Learn more about the institutes we support through our In Focus series.

The Garvan Institute of Medical Research is one of Australia's largest medical research institutions.

Its 700 researchers are dedicated to making research discoveries that will provide better diagnoses and safer, more effective personalised treatment and prevention for everyone. Garvan’s main research areas are cancer, diabetes and metabolism, genomics and epigenetics, immunology and inflammation, osteoporosis and bone biology, and neuroscience. 

Garvan is a powerhouse in genomics. Its brilliant scientific minds combine genomics with the newest technology, big data, biology, engineering, medical science and clinical practice to achieve the goal of a longer, healthier life for everyone.


Meet the scientist we've funded at the Garvan Institute 

Associate Professor Alex Swarbrick

Associate Professor Alex Swarbrick leads the Tumour Progression Laboratory in Garvan’s Cancer Division, is co-Head of the Breast Translational Oncology Program and is a conjoint Associate Professor at UNSW. He completed his PhD with Nobel laureate J. Michael Bishop at the University of California, San Francisco, supported by a CJ Martin Travelling Fellowship from the National Health and Medical Research Council. 

The area of research supported by The Kids' Cancer Project focuses on neuroblastoma, a cancer of small children and babies, who often present with metastatic poor-prognosis disease, which has a less than 50 per cent 5-year survival rate. Neuroblastoma is commonly treated with cytotoxic chemotherapy, which is only partly effective but is highly toxic and damaging to these young patients.

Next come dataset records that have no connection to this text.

(* ===== verification/Storage.v ===== *)
(** * The durable storage delivers the crash model of the cluster

    [Cluster.v] lets a node that crashes in the middle of a call reboot from the
    durable effects it had completed, an append cut between two entries included.
    This file shows that the real storage - [DurableLog] over its file,
    [DurablePersistentState] over its directory - provides that for the crashes the
    code is written for: the two constructors accept what such a crash inside one
    durable effect leaves on disk, and what they load is a boot state the cluster
    model allows.  The crashes are those of [crash_in].  One that is not among them,
    a file that grew before an earlier record of the batch reached the disk, makes
    the constructor throw ([unwritten_record_refused], DurableLog.v). *)

From Stdlib Require Import NArith Strings.Byte Lia.
From S2P Require Import Prelude Messages Codec Log RaftCore Cluster.
From S2P Require Import Crc32c DurableLog DurableState.

Local Open Scope N_scope.

(** Both stores of a node in good shape. *)
Definition storage_ok (d : DurableLog) (s : DurablePersistentState) : Prop :=
  dl_ok d ∧ clean (s_fs s) (s_term s) (s_votedFor s) ∧
  N.of_nat (length (d_entries d)) + 1 < two64.

(** The arguments are in the range of their C++ types. *)
Definition effect_range (d : DurableLog) (e : Effect) : Prop :=
  match e with
  | ESave t v => meta_range t v
  | EAppend es =>
      Forall entry_ok es ∧ N.of_nat (length (d_entries d) + length es) + 1 < two64
  | _ => True
  end.

(** A durable effect carried out. *)
Definition perform (d : DurableLog) (s : DurablePersistentState) (e : Effect) :
    DurableLog * DurablePersistentState :=
  match e with
  | ESave t v => (d, DurablePersistentState_save s t v)
  | EAppend es => (DurableLog_appendWhole d es, s)
  | ETruncate i => (DurableLog_truncateSuffixFrom d i, s)
  | _ => (d, s)
  end.

(** What a crash inside it may leave: a log file and a directory.  An append may
    leave any prefix of the bytes it writes, for the process died between two calls
    of [pwrite] or the file system lost the end of what was not synced yet; all of
    them, before its [fsync]; or, as the last record of the file, one of full size
    whose header is there and whose checksum does not match.  [ftruncate] either
    happened or did not.  The directory goes through the states of [fs_crash]. *)
Inductive crash_in (d : DurableLog) (s : DurablePersistentState) :
    Effect → list byte → FS → Prop :=
| crash_save t v k fs :
    fs_crash (foldl fs_step (s_fs s) (take k (saveOps t v))) fs →
    crash_in d s (ESave t v) (d_file d) fs
| crash_append calls es f fs :
    DurableLog_append calls d es = DiedWriting f → fs_crash (s_fs s) fs →
    crash_in d s (EAppend es) f fs
| crash_unsynced calls es d' fs :
    DurableLog_append calls d es = Appended d' → fs_crash (s_fs s) fs →
    crash_in d s (EAppend es) (d_file d') fs
| crash_partial es j e tl fs :
    es !! j = Some e → partial_record (N.of_nat (length (d_entries d) + j) + 1) e tl →
    fs_crash (s_fs s) fs →
    crash_in d s (EAppend es)
      (d_file d ++ records (length (d_entries d)) (take j es) ++ tl) fs
| crash_truncate i fs :
    fs_crash (s_fs s) fs →
    crash_in d s (ETruncate i) (d_file (DurableLog_truncateSuffixFrom d i)) fs
| crash_before e fs :
    fs_crash (s_fs s) fs → crash_in d s e (d_file d) fs.

(** The stores a reboot opens. *)
Definition reopen (f : list byte) (fs : FS) : option (DurableLog * DurablePersistentState) :=
  match DurableLog.replay f, DurablePersistentState_open fs with
  | Some (Replayed d), Some s => Some (d, s)
  | _, _ => None
  end.

Definition stored (ds : DurableLog * DurablePersistentState) : Durable :=
  (s_term ds.2, s_votedFor ds.2, d_entries ds.1).

Lemma replay_file d :
  dl_ok d → N.of_nat (length (d_entries d)) + 1 < two64 →
  DurableLog.replay (d_file d) = Some (Replayed (recovered (d_entries d) 0)).
Proof. intros Hd Hn. rewrite (dl_file _ Hd). apply recovered_full; [apply Hd|done]. Qed.

Lemma open_idle_crash fs t v fs' :
  clean fs t v → fs_crash fs fs' →
  ∃ s, DurablePersistentState_open fs' = Some s ∧ s_term s = t ∧ s_votedFor s = v ∧
       clean (s_fs s) t v.
Proof.
  intros Hc Hcr. apply open_after_crash; [apply Hc|apply Hcr|].
  eapply crash_holds; [done|]. apply Hc, Hcr.
Qed.

Lemma recovered_ok es torn :
  Forall entry_ok es → N.of_nat (length es) + 1 < two64 → dl_ok (recovered es torn).
Proof. intros. apply dl_ok_recovered; [done|lia]. Qed.

(** The entries of a cut append, in the terms of the cluster model. *)
Lemma replay_atomic_append t v l es j :
  Cluster.replay (t, v, l) (take j (atomic (EAppend es))) = (t, v, l ++ take j es).
Proof.
  unfold Cluster.replay. cbn [atomic]. rewrite <-fmap_take. revert l.
  induction (take j es) as [|e es' IH]; intros l; cbn; [by rewrite app_nil_r|].
  rewrite IH. unfold InMemoryLog_append. by rewrite <-app_assoc.
Qed.

Lemma truncated_entries d i :
  d_entries (DurableLog_truncateSuffixFrom d i) =
    InMemoryLog_truncateSuffixFrom (d_entries d) i.
Proof. exact (truncate_law d i). Qed.

Lemma length_truncated l i :
  (length (InMemoryLog_truncateSuffixFrom l i) ≤ length l)%nat.
Proof.
  unfold InMemoryLog_truncateSuffixFrom.
  destruct (_ <? _); [done|]. destruct (_ <? _); rewrite ?length_take; lia.
Qed.

(** A reboot from a good log file and an idle metadata directory. *)
Lemma reopen_idle d s fs es torn f :
  storage_ok d s → fs_crash (s_fs s) fs →
  DurableLog.replay f = Some (Replayed (recovered es torn)) →
  Forall entry_ok es → N.of_nat (length es) + 1 < two64 →
  ∃ ds, reopen f fs = Some ds ∧ storage_ok ds.1 ds.2 ∧
        stored ds = (s_term s, s_votedFor s, es).
Proof.
  intros (Hd & Hc & Hn) Hcr Hf Hes Hle.
  destruct (open_idle_crash _ _ _ _ Hc Hcr) as (s' & Eo & Et & Ev & Hc').
  exists (recovered es torn, s'). unfold reopen. rewrite Hf, Eo.
  split_and!; [done| |]; unfold stored; cbn.
  - split_and!; [by apply recovered_ok|by rewrite Et, Ev|done].
  - by rewrite Et, Ev.
Qed.

Lemma storage_performs_truncate d s i :
  storage_ok d s → storage_ok (DurableLog_truncateSuffixFrom d i) s.
Proof.
  intros (Hd & Hc & Hn). split_and!; [by apply truncate_ok|done|]. rewrite truncated_entries.
  pose proof (length_truncated (d_entries d) i). lia.
Qed.

(** A durable effect that completes keeps both stores in good shape, and
    does to their contents what the cluster model says it does. *)
Theorem storage_performs d s e :
  storage_ok d s → effect_range d e →
  storage_ok (perform d s e).1 (perform d s e).2 ∧
  stored (perform d s e) = Cluster.replay (stored (d, s)) [e].
Proof.
  intros (Hd & Hc & Hn) He. destruct e as [t v|es|i| | | | |]; try done; cbn in *.
  - split; [|done]. split_and!; [done| |done]. by eapply save_clean.
  - destruct He as [Hes Hle].
    pose proof (append_cases [Wrote (length (serialize d es))] d es Hd Hes ltac:(lia)) as H.
    pose proof (append_law d es) as El. cbn in El. unfold stored. cbn. rewrite El.
    split; [|done]. unfold DurableLog_appendWhole in *.
    destruct (DurableLog_append _ d es) as [d'|f]; cbn in *.
    + destruct H as [Hd' Ee]. split_and!; [done..|]. rewrite Ee, length_app. lia.
    + by split_and!.
  - split; [by apply storage_performs_truncate|]. unfold stored. cbn.
    by rewrite truncated_entries.
Qed.

(** A reboot after an append of which the first [j] entries are in the file. *)
Lemma reopen_appended d s fs es j torn f :
  storage_ok d s → effect_range d (EAppend es) → fs_crash (s_fs s) fs →
  DurableLog.replay f = Some (Replayed (recovered (d_entries d ++ take j es) torn)) →
  ∃ ds k, reopen f fs = Some ds ∧ storage_ok ds.1 ds.2 ∧
    stored ds = Cluster.replay (stored (d, s)) (take k (atomic (EAppend es))).
Proof.
  intros Hst [Hes Hle] Hcr E. pose proof Hst as (Hd & Hc & Hn).
  destruct (reopen_idle d s fs _ _ _ Hst Hcr E) as (ds & Eo & Hok & Eds).
  { apply Forall_app_2; [apply Hd|by apply Forall_take]. }
  { rewrite length_app, length_take. lia. }
  exists ds, j. split_and!; [done..|]. rewrite Eds. unfold stored. cbn [fst snd].
  by rewrite replay_atomic_append.
Qed.

(** C11: a crash inside a durable effect leaves what the cluster model allows.
    The crash may cut a save between any two of its system calls, with any of the
    renames and writes not synced yet lost; it may leave any prefix of an append's
    bytes, all of them before the [fsync], or a last record of full size whose
    header was written and whose checksum does not match; a truncation happened or
    not ([crash_in]).  In each case both constructors accept what is on the disk, the
    reopened stores are in good shape, and their contents are the old ones after some
    number of the atomic parts of the effect - the very condition under which [exec]
    lets the node boot. *)
Theorem storage_crash_model d s e f fs :
  storage_ok d s → effect_range d e → crash_in d s e f fs →
  ∃ ds k, reopen f fs = Some ds ∧ storage_ok ds.1 ds.2 ∧
    stored ds = Cluster.replay (stored (d, s)) (take k (atomic e)).
Proof.
  intros Hst He Hcr. pose proof Hst as (Hd & Hc & Hn).
  destruct Hcr as [t v k fs Hcr|calls es f fs Hf Hcr|calls es d' fs Hf Hcr|es j e tl fs Hj Hp Hcr|i fs Hcr|e fs Hcr].
  - destruct (saving_reopens (s_fs s) _ _ t v k fs Hc He Hcr) as (s' & Eo & Hc' & Hwhich).
    unfold reopen. rewrite (replay_file d Hd Hn), Eo. eexists (_, s').
    destruct Hwhich as [(Et & Ev & _)|(Et & Ev & _)]; [exists 0%nat|exists 1%nat]; cbn;
      (split_and!; [done|split_and!; [by apply recovered_ok; [apply Hd|]|done..]|]);
      unfold stored; cbn; congruence.
  - pose proof (append_cases calls d es Hd (proj1 He) ltac:(pose proof (proj2 He); lia)) as H. rewrite Hf in H.
    destruct H as [k ->]. rewrite (dl_file _ Hd).
    destruct (recover_prefix (d_entries d) es k) as (j & torn & Hj & E); [apply Hd|apply He|apply He|].
    by eapply reopen_appended.
  - pose proof (append_cases calls d es Hd (proj1 He) ltac:(pose proof (proj2 He); lia)) as H. rewrite Hf in H.
    destruct H as [Hd' Ee]. eapply (reopen_appended d s fs es (length es) 0); [done..|].
    rewrite firstn_all, <-Ee. apply replay_file; [done|]. rewrite Ee, length_app. apply He.
  - rewrite (dl_file _ Hd). eapply reopen_appended; [done..|].
    eapply recover_partial; [apply Hd|apply He|apply He|done..].
  - pose proof (storage_performs_truncate d s i Hst) as Hp.
    destruct (reopen_idle d s fs _ _ _ Hst Hcr (replay_file _ (proj1 Hp) (proj2 (proj2 Hp))))
      as (ds & Eo & Hok & Eds); [apply Hp|apply Hp|].
    exists ds, 1%nat. split_and!; [done..|]. rewrite Eds. unfold stored. cbn.
    by rewrite truncated_entries.
  - destruct (reopen_idle d s fs _ _ _ Hst Hcr (replay_file _ Hd Hn)) as (ds & ? & ? & Eds);
      [apply Hd|done|].
    exists ds, 0%nat. by rewrite Eds.
Qed.

(** ** A sample node *)

Module StorageSample.

Definition log : DurableLog := recovered [mkLogEntry 1 [x41]] 0.
Definition state : DurablePersistentState :=
  mkDurablePersistentState (mkFS [] (mkDir None None) [mkDir None None]) 0 None.

Lemma sample_storage_ok : storage_ok log state.
Proof.
  split_and!; [apply dl_ok_recovered; [by repeat constructor|done]| |done].
  split; [done|by constructor| |done]. by intros d ->%list_elem_of_singleton.
Qed.

Lemma storage_performs_witness :
  stored (perform log state (ESave 2 (Some 1))) = (2, Some 1, [mkLogEntry 1 [x41]]).
Proof.
  exact (proj2 (storage_performs log state (ESave 2 (Some 1)) sample_storage_ok
    ltac:(by split))).
Defined.

(** A record of a second entry of which the command never reached the disk. *)
Definition unwritten_command : list byte := recordHeader 2 (mkLogEntry 2 [x42]) ++ replicate 5 x00.

(** Power fails in the middle of the record of a second entry, or leaves it in full
    size without its command and checksum. *)
Lemma storage_crash_model_witness :
  (∃ ds k, reopen (d_file log ++ [x02; x00; x00]) (s_fs state) = Some ds ∧
    storage_ok ds.1 ds.2 ∧
    stored ds = Cluster.replay (stored (log, state))
                  (take k (atomic (EAppend [mkLogEntry 2 [x42]])))) ∧
  (∃ ds k, reopen (d_file log ++ unwritten_command) (s_fs state) = Some ds ∧
    storage_ok ds.1 ds.2 ∧
    stored ds = Cluster.replay (stored (log, state))
                  (take k (atomic (EAppend [mkLogEntry 2 [x42]])))).
Proof.
  assert (fs_crash (s_fs state) (s_fs state)) as Hcr by (split; [constructor|]; by split; [constructor|]).
  split; apply (storage_crash_model log state (EAppend [mkLogEntry 2 [x42]])).
  - exact sample_storage_ok.
  - split; [by repeat constructor|done].
  - apply (crash_append log state [Wrote 3]); [by vm_compute|done].
  - exact sample_storage_ok.
  - split; [by repeat constructor|done].
  - apply (crash_partial log state [mkLogEntry 2 [x42]] 0 (mkLogEntry 2 [x42]) unwritten_command); [done| |done].
    split_and!; by vm_compute.
Defined.

End StorageSample.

The Swarbrick lab has discovered that microRNAs - small RNA (similar to DNA) molecules produced by every cell - are important to the growth of neuroblastoma and its response to therapy. They have discovered several microRNAs that very effectively kill neuroblastoma cells, either alone or in synergy with low doses of chemotherapy. Associate Professor Swarbrick wants to use these microRNAs to develop safe and effective treatments to replace, or markedly improve, conventional chemotherapy for children with neuroblastoma.

If successful, a microRNA-based therapy will be ready for clinical trials in children within four years.